The response should consist of the records, reproduced exactly.

[Collected data entries]
##########
Lemma lsd_last b f n :
  1 < b -> 0 < n < b ^ Z.of_nat f -> lsd b f n <> [] /\ List.last (lsd b f n) 0 <> 0.
Proof.
  revert n; induction f as [|f IH]; intros n Hb Hn; [cbn in Hn; lia|].
  rewrite lsd_S. rewrite (proj2 (Z.eqb_neq n 0)) by lia.
  split; [done|].
  destruct (Z.eqb_spec (n / b) 0) as [Hq|Hq].
  - rewrite Hq, lsd_zero. cbn. pose proof (Z.div_mod n b). lia.
  - rewrite Nat2Z.inj_succ, Z.pow_succ_r in Hn by lia.
    destruct (IH (n / b)) as [Hne Hl]; [lia| |].
    + split; [pose proof (Z.div_pos n b); lia | apply Z.div_lt_upper_bound; lia].
    + destruct (lsd b f (n / b)); [done|]. exact Hl.
Qed.

Lemma hd_rev (l : list Z) : hd 0 (rev l) = List.last l 0.
Proof.
  induction l as [|x l IH] using rev_ind; [done|].
  rewrite rev_app_distr, List.last_last. reflexivity.
Qed.

Lemma fold_left_rev {A B} (f : A -> B -> A) (l : list B) (i : A) :
  fold_left f (rev l) i = fold_right (fun x y => f y x) i l.
Proof.
  transitivity (fold_right (fun x y => f y x) i (rev (rev l))).
  - rewrite List.fold_left_rev_right. reflexivity.
  - by rewrite rev_involutive.
Qed.

Lemma value_rev b (chr dig : Z -> Z) (L : list Z) :
  Forall (fun d => dig (chr d) = d) L ->
  fold_left (fun acc c => acc * b + dig c) (rev (map chr L)) 0 =
  fold_right (fun d acc => d + b * acc) 0 L.
Proof.
  intros HL. rewrite fold_left_rev.
  induction HL as [|d L Hd HL IH]; cbn; [done|]. rewrite IH, Hd. lia.
Qed.

(** The digit emission both conversions share: push the digits into
    [tmp], copy them back reversed, store the NUL. *)

Lemma bind_run {A B} (x : M A) (f : A -> M B) m a m' :
  x m = Some (a, m') -> (x ≫= f) m = f a m'.
Proof. intros H. unfold mbind, M_bind. by rewrite H. Qed.

Lemma emit_digits b chr f dat tmp str m :
  1 < b -> 0 < dat < b ^ Z.of_nat f -> (forall d, 0 <= d < b -> chr d <> 0) ->
  tmp !! 0%nat = Some 0 -> (1 + length (lsd b (S f) dat) <= length tmp)%nat ->
  (str + length (lsd b (S f) dat) < length m)%nat ->
  (('(tmp, stmp) ← lift (push_gen b chr (S f) dat tmp 1);
    str ← copy_back stmp tmp str; store str 0;; mret str) : M ptr) m
  = Some ((str + length (lsd b (S f) dat))%nat,
          write_at m str (rev (map chr (lsd b (S f) dat)) ++ [0])).
Proof.
  intros Hb Hd Hchr H0 Ht Hm.
  assert (Hd' : 0 <= dat < b ^ Z.of_nat f) by lia.
  rewrite (push_gen_spec b chr f dat tmp 1 Hb Hd' Ht), bind_lift_Some. cbn beta iota.
  set (L := lsd b (S f) dat) in *.
  assert (HL : length (map chr L) = length L) by apply length_map.
  change (1 + length L)%nat with (S (length L)). rewrite <- HL.
  erewrite bind_run; [| apply copy_back_spec].
  - rewrite bind_store by (rewrite length_write_at; lia).
    rewrite run_mret, write_at_app, List.length_rev. reflexivity.
  - rewrite lookup_write_at by lia. rewrite decide_False by lia. done.
  - intros j Hj. rewrite lookup_write_at by lia.
    rewrite decide_True by lia. f_equal. lia.
  - apply Forall_map. eapply Forall_impl; [apply lsd_digits; lia|]. intros d Hd0. by apply Hchr.
  - lia.
Qed.

Lemma bind_mret {A B} (a : A) (f : A -> M B) m : (mret a ≫= f) m = f a m.
Proof. reflexivity. Qed.

Lemma tmp_store_init : tmp_store tmp_init 0 0 = Some tmp_init.
Proof. reflexivity. Qed.

Lemma rev_map_hd (chr : Z -> Z) (L : list Z) :
  L <> [] -> hd 0 (rev (map chr L)) = chr (List.last L 0).
Proof.
  intros Hne. destruct (exists_last Hne) as (L' & x & ->).
  rewrite map_app, rev_app_distr, List.last_last. reflexivity.
Qed.

(** The characters and length of the digit strings. *)
Lemma dec_string_chars dat : 0 <= dat < 2 ^ 32 ->
  Forall (fun c => 48 <= c <= 57) (dec_string dat) /\ (1 <= length (dec_string dat) <= 10)%nat.
Proof.
  intros Hd. unfold dec_string. destruct (Z.eqb_spec dat 0) as [->|Hn].
  - split; [repeat constructor; lia | cbn; lia].
  - assert (Hlen : (length (lsd 10 (S 10) dat) <= 10)%nat) by (apply (lsd_length 10 _ _ 10); cbn; lia).
    destruct (lsd_last 10 (S 10) dat) as [Hne _]; [lia | cbn; lia|].
    rewrite List.length_rev, length_map. split.
    + apply Forall_rev, Forall_map. eapply Forall_impl; [apply (lsd_digits 10); lia|].
      intros d Hd0. cbn in *. lia.
    + enough (length (lsd 10 (S 10) dat) <> 0%nat) by lia. rewrite length_zero_iff_nil. exact Hne.
Qed.

Lemma hex_string_chars dat : 0 <= dat < 2 ^ 32 ->
  Forall (fun c => 48 <= c <= 57 \/ 97 <= c <= 102) (hex_string dat) /\
  (1 <= length (hex_string dat) <= 8)%nat.
Proof.
  intros Hd. unfold hex_string. destruct (Z.eqb_spec dat 0) as [->|Hn].
  - split; [repeat constructor; lia | cbn; lia].
  - assert (Hlen : (length (lsd 16 (S 8) dat) <= 8)%nat) by (apply (lsd_length 16 _ _ 8); cbn; lia).
    destruct (lsd_last 16 (S 8) dat) as [Hne _]; [lia | cbn; lia|].
    rewrite List.length_rev, length_map. split.
    + apply Forall_rev, Forall_map. eapply Forall_impl; [apply (lsd_digits 16); lia|].
      intros d Hd0. cbn in *. unfold hex_chr. destruct (Z.ltb_spec d 10); lia.
    + enough (length (lsd 16 (S 8) dat) <> 0%nat) by lia. rewrite length_zero_iff_nil. exact Hne.
Qed.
##########
* Answer section
Lemma lsd_last b f n :
  1 < b -> 0 < n < b ^ Z.of_nat f -> lsd b f n <> [] /\ List.last (lsd b f n) 0 <> 0.
Proof.
  revert n; induction f as [|f IH]; intros n Hb Hn; [cbn in Hn; lia|].
  rewrite lsd_S. rewrite (proj2 (Z.eqb_neq n 0)) by lia.
  split; [done|].
  destruct (Z.eqb_spec (n / b) 0) as [Hq|Hq].
  - rewrite Hq, lsd_zero. cbn. pose proof (Z.div_mod n b). lia.
  - rewrite Nat2Z.inj_succ, Z.pow_succ_r in Hn by lia.
    destruct (IH (n / b)) as [Hne Hl]; [lia| |].
    + split; [pose proof (Z.div_pos n b); lia | apply Z.div_lt_upper_bound; lia].
    + destruct (lsd b f (n / b)); [done|]. exact Hl.
Qed.

Lemma hd_rev (l : list Z) : hd 0 (rev l) = List.last l 0.
Proof.
  induction l as [|x l IH] using rev_ind; [done|].
  rewrite rev_app_distr, List.last_last. reflexivity.
Qed.

Lemma fold_left_rev {A B} (f : A -> B -> A) (l : list B) (i : A) :
  fold_left f (rev l) i = fold_right (fun x y => f y x) i l.
Proof.
  transitivity (fold_right (fun x y => f y x) i (rev (rev l))).
  - rewrite List.fold_left_rev_right. reflexivity.
  - by rewrite rev_involutive.
Qed.

Lemma value_rev b (chr dig : Z -> Z) (L : list Z) :
  Forall (fun d => dig (chr d) = d) L ->
  fold_left (fun acc c => acc * b + dig c) (rev (map chr L)) 0 =
  fold_right (fun d acc => d + b * acc) 0 L.
Proof.
  intros HL. rewrite fold_left_rev.
  induction HL as [|d L Hd HL IH]; cbn; [done|]. rewrite IH, Hd. lia.
Qed.

(** The digit emission both conversions share: push the digits into
    [tmp], copy them back reversed, store the NUL. *)

Lemma bind_run {A B} (x : M A) (f : A -> M B) m a m' :
  x m = Some (a, m') -> (x ≫= f) m = f a m'.
Proof. intros H. unfold mbind, M_bind. by rewrite H. Qed.

Lemma emit_digits b chr f dat tmp str m :
  1 < b -> 0 < dat < b ^ Z.of_nat f -> (forall d, 0 <= d < b -> chr d <> 0) ->
  tmp !! 0%nat = Some 0 -> (1 + length (lsd b (S f) dat) <= length tmp)%nat ->
  (str + length (lsd b (S f) dat) < length m)%nat ->
  (('(tmp, stmp) ← lift (push_gen b chr (S f) dat tmp 1);
    str ← copy_back stmp tmp str; store str 0;; mret str) : M ptr) m
  = Some ((str + length (lsd b (S f) dat))%nat,
          write_at m str (rev (map chr (lsd b (S f) dat)) ++ [0])).
Proof.
  intros Hb Hd Hchr H0 Ht Hm.
  assert (Hd' : 0 <= dat < b ^ Z.of_nat f) by lia.
  rewrite (push_gen_spec b chr f dat tmp 1 Hb Hd' Ht), bind_lift_Some. cbn beta iota.
  set (L := lsd b (S f) dat) in *.
  assert (HL : length (map chr L) = length L) by apply length_map.
  change (1 + length L)%nat with (S (length L)). rewrite <- HL.
  erewrite bind_run; [| apply copy_back_spec].
  - rewrite bind_store by (rewrite length_write_at; lia).
    rewrite run_mret, write_at_app, List.length_rev. reflexivity.
  - rewrite lookup_write_at by lia. rewrite decide_False by lia. done.
  - intros j Hj. rewrite lookup_write_at by lia.
    rewrite decide_True by lia. f_equal. lia.
  - apply Forall_map. eapply Forall_impl; [apply lsd_digits; lia|]. intros d Hd0. by apply Hchr.
  - lia.
Qed.

Lemma bind_mret {A B} (a : A) (f : A -> M B) m : (mret a ≫= f) m = f a m.
Proof. reflexivity. Qed.

Lemma tmp_store_init : tmp_store tmp_init 0 0 = Some tmp_init.
Proof. reflexivity. Qed.

Lemma rev_map_hd (chr : Z -> Z) (L : list Z) :
  L <> [] -> hd 0 (rev (map chr L)) = chr (List.last L 0).
Proof.
  intros Hne. destruct (exists_last Hne) as (L' & x & ->).
  rewrite map_app, rev_app_distr, List.last_last. reflexivity.
Qed.

(** The characters and length of the digit strings. *)
Lemma dec_string_chars dat : 0 <= dat < 2 ^ 32 ->
  Forall (fun c => 48 <= c <= 57) (dec_string dat) /\ (1 <= length (dec_string dat) <= 10)%nat.
Proof.
  intros Hd. unfold dec_string. destruct (Z.eqb_spec dat 0) as [->|Hn].
  - split; [repeat constructor; lia | cbn; lia].
  - assert (Hlen : (length (lsd 10 (S 10) dat) <= 10)%nat) by (apply (lsd_length 10 _ _ 10); cbn; lia).
    destruct (lsd_last 10 (S 10) dat) as [Hne _]; [lia | cbn; lia|].
    rewrite List.length_rev, length_map. split.
    + apply Forall_rev, Forall_map. eapply Forall_impl; [apply (lsd_digits 10); lia|].
      intros d Hd0. cbn in *. lia.
    + enough (length (lsd 10 (S 10) dat) <> 0%nat) by lia. rewrite length_zero_iff_nil. exact Hne.
Qed.

Lemma hex_string_chars dat : 0 <= dat < 2 ^ 32 ->
  Forall (fun c => 48 <= c <= 57 \/ 97 <= c <= 102) (hex_string dat) /\
  (1 <= length (hex_string dat) <= 8)%nat.
Proof.
  intros Hd. unfold hex_string. destruct (Z.eqb_spec dat 0) as [->|Hn].
  - split; [repeat constructor; lia | cbn; lia].
  - assert (Hlen : (length (lsd 16 (S 8) dat) <= 8)%nat) by (apply (lsd_length 16 _ _ 8); cbn; lia).
    destruct (lsd_last 16 (S 8) dat) as [Hne _]; [lia | cbn; lia|].
    rewrite List.length_rev, length_map. split.
    + apply Forall_rev, Forall_map. eapply Forall_impl; [apply (lsd_digits 16); lia|].
      intros d Hd0. cbn in *. unfold hex_chr. destruct (Z.ltb_spec d 10); lia.
    + enough (length (lsd 16 (S 8) dat) <> 0%nat) by lia. rewrite length_zero_iff_nil. exact Hne.
Qed.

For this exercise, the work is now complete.